Atelier d’écriture du vendredi 07 décembre 2018
Imaginer le hors champ de la photo prise par Viviane Maïer
La prise de vue de Viviane Maïer, format à l’italienne en noir et blanc, représente un dormeur sur un banc public sans dossier, le long d’un fleuve, dans une ville. Allongé à plat dos, l’homme dort si profondément que sa bouche pend un peu vers le bas, à demi ouverte. Les mains croisées sur la poitrine soutiennent les bras. Les manches de sa chemise sont retroussées, sa veste soigneusement pliée sous la tête en guise d’oreiller. Il fait chaud.

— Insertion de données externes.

(** * Filefreezer: storage engine and sync client

    A shallow embedding of [storage.go] (package [filefreezer]) and of the
    file synchronisation client of [cmd/freezer] ([runSyncFile] and the
    [sync*] helpers), followed by the properties established about them.

    The SQLite database is modelled as four tables of rows; every SQL
    statement of [storage.go] is a function on those tables, and
    [transact] is commit-or-rollback on the whole database value. *)

From Stdlib Require Import ZArith String List Bool Lia.
From Stdlib.Strings Require Import Byte.
Import ListNotations.
Local Open Scope Z_scope.

(* ================================================================= *)
(** ** Package [filefreezer]: storage.go                              *)
(* ================================================================= *)

Module Filefreezer.

(** *** Machine integers

    [quota], [allocated], [revision] and [chunkLength] are Go [int64]
    values; the only Go-side arithmetic on them is the subtraction of the
    quota test, written here with its two's-complement wrap-around. *)

Definition min_int64 : Z := - 2 ^ 63.
Definition max_int64 : Z := 2 ^ 63 - 1.

Definition int64_range (z : Z) : Prop := min_int64 <= z <= max_int64.

Definition wrap64 (z : Z) : Z := (z + 2 ^ 63) mod 2 ^ 64 - 2 ^ 63.

Definition sub64 (a b : Z) : Z := wrap64 (a - b).

(** *** Rows and tables *)

(** Table [Perms (UserID PRIMARY KEY, Quota)]. *)
Record PermsRow : Type := mkPermsRow
  { perms_UserID : Z;
    perms_Quota : Z }.

(** Table [UserInfo (UserID PRIMARY KEY, Allocated, Revision)]. *)
Record UserInfoRow : Type := mkUserInfoRow
  { ui_UserID : Z;
    ui_Allocated : Z;
    ui_Revision : Z }.

(** [type FileInfo struct]; also the row type of table [FileInfo]. *)
Record FileInfo : Type := mkFileInfo
  { fi_UserID : Z;
    fi_FileID : Z;
    fi_FileName : string;
    fi_LastMod : Z;
    fi_ChunkCount : Z;
    fi_FileHash : string }.

(** [type FileChunk struct]; also the row type of table [FileChunks]. *)
Record FileChunk : Type := mkFileChunk
  { fc_FileID : Z;
    fc_ChunkNumber : Z;
    fc_ChunkHash : string;
    fc_Chunk : list byte }.

Record DB : Type := mkDB
  { Perms : list PermsRow;
    UserInfo : list UserInfoRow;
    FileInfoT : list FileInfo;
    FileChunks : list FileChunk }.

(** [CreateTables]: five empty tables (the [Users] table plays no part in
    the operations modelled here). *)
Definition CreateTables : DB := mkDB [] [] [] [].

(** [type Storage struct]. *)
Record Storage : Type := mkStorage
  { ChunkSize : Z;
    db : DB }.

Definition with_db (s : Storage) (d : DB) : Storage := mkStorage (ChunkSize s) d.

(** *** Errors

    One constructor per [fmt.Errorf] site reached by the modelled verbs,
    named after the failure it reports. *)
Inductive error : Type :=
| ChunkTooLarge          (* "chunk supplied is %d bytes long and the server is using a max size of %d" *)
| OwnerNotFound          (* "failed to get the owning user id for a given file" *)
| NotOwner               (* "user does not own the file id supplied" *)
| QuotaNotFound          (* "failed to get the user quota from the database ..." *)
| UserInfoNotFound       (* "failed to get the user info from the database ..." *)
| QuotaExceeded          (* "not enough free allocation space ..." *)
| ChunkInsertFailed      (* "failed to add a new file chunk in the database; no rows were affected" *)
| UserInfoUpdateFailed   (* "failed to update the user info in the database ...; no rows were affected" *)
| ChunkNotFound          (* "failed to get the existing chunk before removal" *)
| ChunkDeleteFailed      (* RemoveFileChunk: DELETE affected no rows *)
| FileInfoInsertFailed   (* "failed to add a new file info in the database; no rows were affected" *)
| SqlErrNoRows.          (* sql.ErrNoRows returned unwrapped *)

Inductive result (A : Type) : Type :=
| Ok (a : A)
| Err (e : error).
Arguments Ok {A} a.
Arguments Err {A} e.

(** *** Transactions

    A statement run on [*sql.Tx] transforms the database and yields a value
    or an error.  After an error the database is the one the failing
    statement left behind; it is [transact] that throws it away. *)
Definition Tx (A : Type) : Type := DB -> DB * result A.

Definition tx_ret {A} (a : A) : Tx A := fun d => (d, Ok a).

Definition tx_fail {A} (e : error) : Tx A := fun d => (d, Err e).

Definition tx_bind {A B} (m : Tx A) (k : A -> Tx B) : Tx B :=
  fun d =>
    match m d with
    | (d', Ok a) => k a d'
    | (d', Err e) => (d', Err e)
    end.

Local Notation "x <- m ;; k" := (tx_bind m (fun x => k))
  (at level 61, m at next level, right associativity).
Local Notation "' pat <- m ;; k" := (tx_bind m (fun x => match x with pat => k end))
  (at level 61, pat pattern, m at next level, right associativity).

(** [tx.QueryRow(stmt, ...).Scan(...)]: the first selected row, or the
    error the caller wraps [sql.ErrNoRows] into. *)
Definition scan {A} (q : DB -> option A) (e : error) : Tx A :=
  fun d => match q d with
           | Some a => (d, Ok a)
           | None => (d, Err e)
           end.

(** [tx.Exec(stmt, ...)] followed by [res.RowsAffected()]. *)
Definition exec (stmt : DB -> DB * Z) : Tx Z :=
  fun d => let (d', affected) := stmt d in (d', Ok affected).

(** [func (s *Storage) transact]: commit when the function returns no
    error, roll back otherwise. *)
Definition transact {A} (s : Storage) (transFoo : Tx A) : Storage * result A :=
  match transFoo (db s) with
  | (d', Ok a) => (with_db s d', Ok a)
  | (_, Err e) => (s, Err e)
  end.

(** *** SQL statements *)

Definition count_rows {R} (p : R -> bool) (rows : list R) : Z :=
  Z.of_nat (length (filter p rows)).

(** [SELECT UserID FROM FileInfo WHERE FileID = ?] *)
Definition getFileInfoOwner (fileID : Z) (d : DB) : option Z :=
  option_map fi_UserID (find (fun r => fi_FileID r =? fileID) (FileInfoT d)).

(** [SELECT UserID, FileName, LastMod, ChunkCount, FileHash FROM FileInfo WHERE FileID = ?] *)
Definition getFileInfo (fileID : Z) (d : DB) : option FileInfo :=
  find (fun r => fi_FileID r =? fileID) (FileInfoT d).

(** [SELECT Quota FROM Perms WHERE UserID = ?] *)
Definition getUserQuota (userID : Z) (d : DB) : option Z :=
  option_map perms_Quota (find (fun r => perms_UserID r =? userID) (Perms d)).

(** [SELECT Allocated, Revision FROM UserInfo WHERE UserID = ?] *)
Definition getUserInfo (userID : Z) (d : DB) : option (Z * Z) :=
  option_map (fun r => (ui_Allocated r, ui_Revision r))
             (find (fun r => ui_UserID r =? userID) (UserInfo d)).

(** [INSERT OR REPLACE INTO Perms (UserID, Quota) VALUES (?, ?)] *)
Definition setUserQuota (userID quota : Z) (d : DB) : DB * Z :=
  (mkDB (filter (fun r => negb (perms_UserID r =? userID)) (Perms d)
           ++ [mkPermsRow userID quota])
        (UserInfo d) (FileInfoT d) (FileChunks d), 1).

(** [INSERT OR REPLACE INTO UserInfo (UserID, Allocated, Revision) VALUES (?, ?, ?)] *)
Definition setUserInfo (userID allocated revision : Z) (d : DB) : DB * Z :=
  (mkDB (Perms d)
        (filter (fun r => negb (ui_UserID r =? userID)) (UserInfo d)
           ++ [mkUserInfoRow userID allocated revision])
        (FileInfoT d) (FileChunks d), 1).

Il a enlevé ses souliers, ils ne sont pas sur la photo. On ne voit pas non plus sa besace en cuir épais dont les boucles sont soigneusement attachées, prouvant qu’il a fini son travail pour la journée et jouit d’un repos bien mérité. Son gros chien, aussi propre et net que son maître (dont les chaussettes ne sont pas trouées), est un magnifique bâtard tout noir, au poil brillant. Il monte la garde ; il ne dort que d’un œil. Il surveille alentour attentivement, la tête posée sur les pattes de devant bien allongées, la truffe en alerte. Son maître confiant s’apprête à ronfler assez fort pour inspirer d’un seul coup tout l’air s’engouffrant sous le pont que l’on aperçoit là-bas sur la gauche. Un ronflement qui dominera sans aucun doute le vacarme des voitures longeant le trottoir sur lequel est fixé le banc qu’il a choisi, son banc. Le dormeur n’entend pas non plus la cacophonie de la ville, ni l’écho percutant des automobiles franchissant à grand fracas ce même pont qui, de toute sa hauteur, surplombe le fleuve.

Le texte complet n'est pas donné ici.